Questions about example sentences with, and the definition and usage of "Engineering"

The meaning of "Engineering" in various phrases and sentences

Q: What does to have the "engineering prowess" of someone mean?
A: Prowess is skill, the ability to excel in a particular field
Q: What does produced with genetic engineering mean?
A: It has been changed by scientists.

Changing the DNA of something.
Q: What does "major"

is mechanical engineering a good "major"?? mean?
A: In the USA, your "major" is the main subject of a degree - "I am majoring in engineering". In the UK we just use the name of the subject we are studying - "I am studying engineering". In your question it is asking whether it is a good subject to study.
Q: What does "engineering" (in this context) mean?

Example sentences using "Engineering"

Q: Please show me example sentences with civil engineering.
A: It's not really commonly said but it can be used

"He decided to study civil engineering at school"

"I am interested in civil engineering"

"In the future, I hope to have a job in civil engineering"

Synonyms of "Engineering" and their differences

Q: What is the difference between engineering process and process of engineering ?
A: I think they are the same. They are interchangeable. "process of engineering" may be used in a more formal context, but "engineering process" and "process of engineering" are very similar.
Q: What is the difference between genetic engineering and g m o ?
A: Genetic engineering = the scientific process of changing the genetic make-up of cells

GMO = genetically modified organism = an organism (animal or plant) which was created as a result of genetic engineering.
Q: What is the difference between I'm graduated in engineering and I have graduated in engineering ?

The first sentence is incorrect.
Q: What is the difference between engineering maintenance technician and maintenance mechanic ?
A: In the UK job titles are not very precise. Very often they are worded just to sound important.

We even have "job title inflation" where they get a bit more grandiose each year. 😊

BTW I think technician is more appropriate for semiconductor plant than mechanic.

Translations of "Engineering"

Q: How do you say this in English (US)? engineering
A: Check the question to view the answer
Q: How do you say this in English (US)? engineering
A: Check the question to view the answer
Q: How do you say this in English (UK)? " I am currently doing engineering." - is this phrase correct?
A: That's correct!
Q: How do you say this in English (UK)? me engineering kar raha tha par kuch reason se mene chod diya
A: Check the question to view the answer
Q: How do you say this in English (US)? engineering
A: @Marant: engineering

Other questions about "Engineering"

Q: I'm studying engineering in ABC university.

This sentence is collect?

What's is the difference of " in Uni/ at Uni"
A: I think "in university" sounds better if you don't include the name of the school because you're talking about a general place: university.

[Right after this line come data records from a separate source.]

Lemma education_item t1 t2 t3 t4 t5 :
  wf_bot (bot w) →
  current_field (session_before u w) = Some "edu_degreeName" →
  current_education (session_before u w) = [] →
  let w' := (run_all (collect_education u chat <$> [t1; t2; t3; t4; t5]) w).2 in
  (∀ c, get_section c (session_before u w')
        = get_section c (session_before u w)
          ++ match c with
             | Educations =>
                 [[("degreeName", PyStr t1); ("institutionName", PyStr t2);
                   ("gpa", unless_skip t3); ("description", PyStr t4);
                   ("achievementsHonors", unless_skip t5)]]
             | _ => []
             end)
  ∧ current_education (session_before u w') = [].
Proof.
  intros Hwf Hf Hd. cbn [fmap list_fmap run_all].
  chain collect_education u chat t1 w Hwf Hf w1 Hwf1 Hs1.
  next_field Hs1 "edu_institutionName" Hf1.
  chain collect_education u chat t2 w1 Hwf1 Hf1 w2 Hwf2 Hs2.
  next_field Hs2 "edu_gpa" Hf2.
  chain collect_education u chat t3 w2 Hwf2 Hf2 w3 Hwf3 Hs3.
  next_field Hs3 "edu_description" Hf3.
  chain collect_education u chat t4 w3 Hwf3 Hf3 w4 Hwf4 Hs4.
  next_field Hs4 "edu_achievementsHonors" Hf4.
  chain collect_education u chat t5 w4 Hwf4 Hf4 w5 Hwf5 Hs5.
  cbn [snd]. rewrite Hs5, Hs4, Hs3, Hs2, Hs1. cbn. rewrite Hd. split; [|done].
  intros []; cbn; by rewrite ?app_nil_r.
Qed.

Lemma skills_item t1 t2 :
  wf_bot (bot w) →
  current_field (session_before u w) = Some "skill_skillName" →
  current_skill (session_before u w) = [] →
  let w' := (run_all (collect_skills u chat <$> [t1; t2]) w).2 in
  (∀ c, get_section c (session_before u w')
        = get_section c (session_before u w)
          ++ match c with
             | Skills => [[("skillName", PyStr t1); ("proficiency", PyStr t2)]]
             | _ => []
             end)
  ∧ current_skill (session_before u w') = [].
Proof.
  intros Hwf Hf Hd. cbn [fmap list_fmap run_all].
  chain collect_skills u chat t1 w Hwf Hf w1 Hwf1 Hs1.
  next_field Hs1 "skill_proficiency" Hf1.
  chain collect_skills u chat t2 w1 Hwf1 Hf1 w2 Hwf2 Hs2.
  cbn [snd]. rewrite Hs2, Hs1. cbn. rewrite Hd. split; [|done].
  intros []; cbn; by rewrite ?app_nil_r.
Qed.

Lemma certification_item t1 t2 :
  wf_bot (bot w) →
  current_field (session_before u w) = Some "cert_certificateName" →
  current_certification (session_before u w) = [] →
  is_skip t1 = false →
  let w' := (run_all (collect_certifications u chat <$> [t1; t2]) w).2 in
  (∀ c, get_section c (session_before u w')
        = get_section c (session_before u w)
          ++ match c with
             | CertificationsAwards =>
                 [[("certificateName", PyStr t1); ("issuer", PyStr t2)]]
             | _ => []
             end)
  ∧ current_certification (session_before u w') = [].
Proof.
  intros Hwf Hf Hd Hskip. cbn [fmap list_fmap run_all].
  chain collect_certifications u chat t1 w Hwf Hf w1 Hwf1 Hs1.
  next_field Hs1 "cert_issuer" Hf1.
  chain collect_certifications u chat t2 w1 Hwf1 Hf1 w2 Hwf2 Hs2.
  cbn [snd]. rewrite Hs2, Hs1. cbn. rewrite Hd. split; [|done].
  intros []; cbn; by rewrite ?app_nil_r.
Qed.

Lemma project_item t1 t2 t3 :
  wf_bot (bot w) →
  current_field (session_before u w) = Some "project_projectTitle" →
  current_project (session_before u w) = [] →
  let w' := (run_all (collect_projects u chat <$> [t1; t2; t3]) w).2 in
  (∀ c, get_section c (session_before u w')
        = get_section c (session_before u w)
          ++ match c with
             | Projects =>
                 [[("projectTitle", PyStr t1); ("description", PyStr t2)]
                  ++ (if is_skip t3 then [] else [("projectLink", PyStr t3)])]
             | _ => []
             end)
  ∧ current_project (session_before u w') = [].
Proof.
  intros Hwf Hf Hd. cbn [fmap list_fmap run_all].
  chain collect_projects u chat t1 w Hwf Hf w1 Hwf1 Hs1.
  next_field Hs1 "project_description" Hf1.
  chain collect_projects u chat t2 w1 Hwf1 Hf1 w2 Hwf2 Hs2.
  next_field Hs2 "project_projectLink" Hf2.
  destruct (is_skip t3) eqn:Hskip.
  all: chain collect_projects u chat t3 w2 Hwf2 Hf2 w3 Hwf3 Hs3.
  all: cbn [snd]; rewrite Hs3, Hs2, Hs1; cbn; rewrite Hd; (split; [|done]).
  all: intros []; cbn; by rewrite ?app_nil_r.
Qed.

If you're talking about a specific university, such as Arizona University, I would use "at:" "at Arizona University."

So, for your original sentence, because ABC would be the name of the university, "in" sounds slightly unnatural here. I would say:

"I'm studying engineering at ABC University."
Q: So I want to study mechanical engineering in US,does someone know a good university?
A: I'm not sure how your grades are, but look at colleges like University of Michigan and Indiana university for a start.
Q: I study engineering at the university.
My course is engineering. (I don't know if course means the same as here in Brazil) does this sound natural?
A: using course works just fine. you could also use degree, in US they might also say it is their Major.
take out the "the" in your first sentence though, it's not needed :) if you wanted to add more detail you could replace it with the name of your university; "I study engineering at (name) University."
Q: I have majored in engineering for three years, and already obtained a bachelor's degree. does this sound natural?
A: Ok, then you must use the past tense:

I majored in engineering for 3 years, and obtained a bachelor's degree at the end.


I obtained a bachelor's degree in 2015 after I majored in engineering for 3 years.

When you say 'I have majored for 3 years', it suggests you are still doing it now. If you majored for 3 years in the past, you must use the past tense.

A rule of thumb is:

If you speak about something done, over a specified time period, which you no longer do then you use past tense.

I went to university for 3 years. (I attended for a specific time but no longer do so).

If you speak about something that you started a specified time ago, and you still do it, then you use the present prefect continuous.

I have been going to university for the past 3 years. (I started 3 years ago and still go).

If you did something in the past, or have finished something recently, and it had no specified time then you would use present perfect.

I have been to university. (In the past, but no longer do so - the time is not specified i.e. when I attended or how long for I attended for).

Hope that helps!
Q: Having civil engineering as my major in college, what I learnt at school were mostly about physics. does this sound natural?
A: @audrey617: Try: I studied physics at university while obtaining my degree in civil engineering.
You may want to add other things you studied as well as what you specifically did well with. 'I also excelled in Calculus, computer programming, and Auto CAD.